My debut there is a classic, but so grossly unknown topic. Summarize it as so: if you want to test your private methods, take out a ruler and slap yourself over the wrist. As a personal mentor of mine, J.B. Rainsberger, used to tell me: "if you really need to test that private method, then it should go somewhere else dude."
Check out the rest of the story here, and while you're in add our Industrial Blogic to your RSS reader, we'll be keeping it hot there.


  1. Q "when microtesting, doing TDD, is it okay to test a private method?"
    A "how did you manage to end up with a private method?"

    When I do TDD I don't write many private methods. Why would I? Since I don't write a method from scratch other than to make a failing test pass (that's the "test driven" part of TDD) then such a method pretty much has to be public. Why would I then make it private (and break the test)?

    One possibility is that I did an Extract Method (from a method already tested). Some folks use "private" as a marker to mean "this method tested indirectly". I'm not 100% comfortable with that. I think that's really a work-around for weak coverage tools.
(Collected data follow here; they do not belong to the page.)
Lemma forest_prefix_returns (pre : list (list node)) :
  Forall (fun tree => exists c, predictTree fuel tree xs = Ret c) pre ->
  forall acc, exists acc',
    fold_left turn_of_forest pre (Ret acc) = Ret acc'.
Proof.
  induction 1 as [|tree pre [c Hc] _ IH]; intros acc; [now exists acc|].
  simpl. rewrite Hc. simpl. apply IH.
Qed.

Lemma predictRF_fails (nc : option nat) (pre post : list (list node))
    (bad : list node) (e : outcome (list num)) :
  Forall (fun tree => exists c, predictTree fuel tree xs = Ret c) pre ->
  predictTree fuel bad xs = e ->
  (forall c, e <> Ret c) ->
  predictRF fuel exportData (RfModel nc (pre ++ bad :: post)) xs = e.
Proof.
  intros Hpre Hbad He. unfold predictRF, aggregate. cbn [trees].
  set (zeros := replicate (nClasses exportData
                             (RfModel nc (pre ++ bad :: post))) Num.zero).
  change (mret zeros) with (Ret zeros).
  rewrite fold_left_app.
  destruct (forest_prefix_returns pre Hpre zeros) as [acc' Hacc].
  rewrite Hacc. cbn [fold_left].
  assert (Hstep : (Ret acc' ≫= fun agg =>
                     counts ← predictTree fuel bad xs;
                     mret (add_counts agg counts)) = e).
  { simpl. rewrite Hbad. destruct e as [c| |]; [now destruct (He c)| |];
      reflexivity. }
  rewrite Hstep, (forest_stays_failed e post He).
  destruct e as [c| |]; [now destruct (He c)| |]; reflexivity.
Qed.

End ForestFails.



(** ** [mlpPredict] with one layer *)

Section OneLayer.

Lemma mul_comm (a b : num) : (a * b)%num = (b * a)%num.
Proof. destruct a, b; simpl; try reflexivity. f_equal. lra. Qed.

Lemma zip_with_mul_comm (l : list num) :
  forall k, zip_with Num.mul l k = zip_with Num.mul k l.
Proof.
  induction l as [|x l IH]; intros [|y k]; simpl; try reflexivity.
  now rewrite mul_comm, IH.
Qed.

Lemma mlpPredict_one_layer (W : list (list num)) (b xs : list num) :
  (length xs <= length W)%nat ->
  mlpPredict (MlpModel [W] [b]) xs = Ret (softmax (layer_out (Layer W b) xs)).
Proof.
  intros Hlen. pose proof (dense_layer_out (Layer W b) xs Hlen) as E.
  cbn [weights bias] in E. unfold mlpPredict. simpl. now rewrite E.
Qed.

Lemma column_length (W : list (list num)) (j : nat) :
  length (column W j) = length W.
Proof. unfold column. apply length_map. Qed.

(** X15: with a single layer, an input that has one entry per weight row and
    biases that are not [NaN], [mlpPredict] returns what [scoreLinear]
    returns on the columns of the weights as rows and the biases as
    intercepts. *)
Theorem mlpPredict_single_layer (W : list (list num)) (b xs : list num) :
  length xs = length W ->
  Forall (fun v => v <> NaN) b ->
  mlpPredict (MlpModel [W] [b]) xs =
  Ret (scoreLinear (map (column W) (seq 0 (length b))) b xs).
Proof.
  intros Hlen Hb. rewrite mlpPredict_one_layer by lia.
  unfold scoreLinear, layer_out. cbn [weights bias]. do 2 f_equal.
  apply list_eq. intros i.
  rewrite !list_lookup_imap.
  change (map (column W) (seq 0 (length b)))
    with (column W <$> seq 0 (length b)).
  rewrite list_lookup_fmap.
  destruct (le_lt_dec (length b) i) as [Hge|Hlt].
  - now rewrite lookup_seq_ge, (lookup_ge_None_2 b i) by lia.
  - rewrite lookup_seq_lt by lia.
    destruct (lookup_lt_is_Some_2 b i Hlt) as [bi Hbi].
    assert (Hor : Num.or_zero (b !! i) = bi)
      by (now rewrite <- (of_read_or_zero b i Hb Hlt), Hbi).
    cbn beta. rewrite Hor, Hbi.
    cbn [fmap option_fmap option_map Nat.add].
    rewrite add_products_zip by (rewrite column_length; lia).
    now rewrite zip_with_mul_comm.
Qed.

Lemma mlpPredict_single_layer_witness :
  mlpPredict (MlpModel [[[Fin 1; Fin 2]; [Fin 3; Fin 4]]] [[Fin 5; Fin 6]])
             [Fin 7; Fin 8] =
  Ret (scoreLinear
         (map (column [[Fin 1; Fin 2]; [Fin 3; Fin 4]])
              (seq 0 (length [Fin 5; Fin 6])))
         [Fin 5; Fin 6] [Fin 7; Fin 8]).
Proof.
  apply (mlpPredict_single_layer [[Fin 1; Fin 2]; [Fin 3; Fin 4]]
           [Fin 5; Fin 6] [Fin 7; Fin 8]).
  - reflexivity.
  - repeat constructor; discriminate.
Defined.
(** * Zola application: optimistic asset reconciler, session projector, SSR shim

    Shallow embedding of the root component [App] (state variables, the
    save and delete handlers, [processSession], [handleLogout]) and of the
    Express SSR handler, followed by the properties proved about them.

    Conventions of the embedding.
    - The React state variables of [App] are the fields of the record [App];
      the router location and the chronological log of outside effects
      (console, remote calls, navigation, timers) are two more fields.
    - A handler is a closure of one render: what it reads from the state
      variables by name ([currentUser], [galleryAssets], [deletingAssetId],
      [location.pathname]) comes from the render [r] it was created in, and
      what it writes goes through the setters to the store it runs on.
      A handler invoked from the render that shows the store [s] is the
      handler at [r := s].
    - An [async] function is split at its [await]: the part that runs up to
      the [await], and the part that runs when the awaited promise settles
      (suffix [_resume], or [_background] for a detached task). Where the
      first part only starts the awaited call ([processSession],
      [handleLogout]) the function is kept whole and runs on the store
      found when the promise settles.
    - What the outside world answers (a settled promise, a clock reading, a
      stored marker) is an argument of the function that consumes it. *)

From Stdlib Require Import String Ascii List ZArith Bool Lia.
From Stdlib Require Import DecimalString DecimalZ.
Import ListNotations.
Local Open Scope string_scope.

(* ------------------------------------------------------------------ *)
(** * JavaScript values and string primitives *)

(** An [Error] object; only [message] is ever read by the code. *)
Record JsError : Type := mkError { message : string }.

(** How an awaited promise (or a call that may throw) ends. *)
Inductive Settled (A : Type) : Type :=
| Fulfilled (a : A)
| Rejected (e : JsError).

Arguments Fulfilled {A} a.
Arguments Rejected {A} e.

(** Truthiness of a string, and of a [string | null] value. *)
Definition truthy_string (s : string) : bool := negb (s =? "").

Definition truthy (o : option string) : bool :=
  match o with
  | Some s => truthy_string s
  | None => false
  end.

(** [a || b] where [a] is [string | null | undefined] and [b] a string. *)
Definition js_or (a : option string) (b : string) : string :=
  if truthy a then match a with Some s => s | None => b end else b.

(** [a ?? b] *)
Definition nullish (a : option string) (b : string) : string :=
  match a with
  | Some s => s
  | None => b
  end.

(** Template interpolation of an integral Number (a time value is an
    integer of magnitude below 1e21, printed in plain decimal). *)
Definition Number_toString (z : Z) : string :=
  NilZero.string_of_int (Z.to_int z).

(** [s.split(sep)] for a one-character separator. *)
Fixpoint split (sep : ascii) (s : string) : list string :=
  match s with
  | EmptyString => [EmptyString]
  | String c rest =>
      if Ascii.eqb c sep then EmptyString :: split sep rest
      else match split sep rest with
           | [] => [String c EmptyString]
           | piece :: pieces => String c piece :: pieces
           end
  end.

(** The tail of a string from code unit [n] on. *)
Fixpoint drop (n : nat) (s : string) : string :=
  match n, s with
  | O, _ => s
  | S _, EmptyString => EmptyString
  | S m, String _ rest => drop m rest
  end.

(** [GetSubstitution] of ECMA-262 for a string pattern (no captures, no
    named groups): in the replacement text [$$] is a dollar sign, [$&] the
    matched text, [$`] the text before the match, [$'] the text after it;
    any other [$] stands for itself. *)
Fixpoint GetSubstitution (matched preceding following replacement : string)
  : string :=
  match replacement with
  | EmptyString => EmptyString
  | String c tl =>
      if Ascii.eqb c "$" then
        match tl with
        | EmptyString => String c EmptyString
        | String d tl' =>
            if Ascii.eqb d "$" then
              String "$" (GetSubstitution matched preceding following tl')
            else if Ascii.eqb d "&" then
              matched ++ GetSubstitution matched preceding following tl'
            else if Ascii.eqb d "`" then
              preceding ++ GetSubstitution matched preceding following tl'
            else if Ascii.eqb d "'" then
              following ++ GetSubstitution matched preceding following tl'
            else
              String c (GetSubstitution matched preceding following tl)
        end
      else String c (GetSubstitution matched preceding following tl)
  end.

(** [str.replace(searchString, replaceValue)] with both arguments strings:
    the first occurrence only, the replacement text expanded by
    [GetSubstitution]; the string itself when there is no occurrence. *)
Definition String_replace (str searchString replaceValue : string) : string :=
  match index 0 searchString str with
  | None => str
  | Some pos =>
      let preceding := substring 0 pos str in
      let following := drop (pos + String.length searchString) str in
      preceding
        ++ GetSubstitution searchString preceding following replaceValue
        ++ following
  end.

(** No dollar sign occurs in the string, so [GetSubstitution] has nothing
    to expand in it. *)
Fixpoint dollar_free (s : string) : bool :=
  match s with
  | EmptyString => true
  | String c rest => negb (Ascii.eqb c "$") && dollar_free rest
  end.

(** [str.includes(searchString)] *)
Definition includes (searchString str : string) : bool :=
  match index 0 searchString str with
  | Some _ => true
  | None => false
  end.

(* ------------------------------------------------------------------ *)
(** * Data model (the shapes built and read in [App]) *)

Module User.
Record t : Type := mk {
  id : string;
  email : string;
  username : string;
  avatar : option string
}.
End User.

Module GeneratedAsset.
Record t : Type := mk {
  id : string;
  user_id : string;
  image_url : string;
  display_url : string;
  source_feature : string;
  created_at : string
}.
End GeneratedAsset.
    If we did do that Extract Method we are well on the way to the discovery of a new class in the style that you suggest. But the first thing to ask, I think, is: if you are doing TDD, how did you manage to end up with a private method.

  2. "purity" vs "in practice"? "purest" vs "in reality"? These are false dichotomies.

    The technique is what it is. You can do it, or not do it. It looks to me as if you're coming from a place where you don't practice TDD as if you meant it. A place where you don't believe that TDD could "really" work "in practice". Seems like an opportunity missed.


  3. Hi Keith,

    Hm. I don't think we're quite on the same page.

    2 things:

    First, the original scenario described in the blog is in fact painted from the POV of someone who may not fully get the full essence of TDD - that's the point of the blog: "hey, if you're experiencing this, then heed this message about how you might better understand/apply TDD".

    That said though...I'm still pretty sure that even as an experienced/disciplined TDD practitioner, one is certain to get themselves into this position. The position is this: I test drove an object to life. I come back with fresh eyes and look at this object (and its tests) and decide that it's doing too much, and its tests aren't so great afterall. I decide to extract and object and write focused tests for the behavior of this new object.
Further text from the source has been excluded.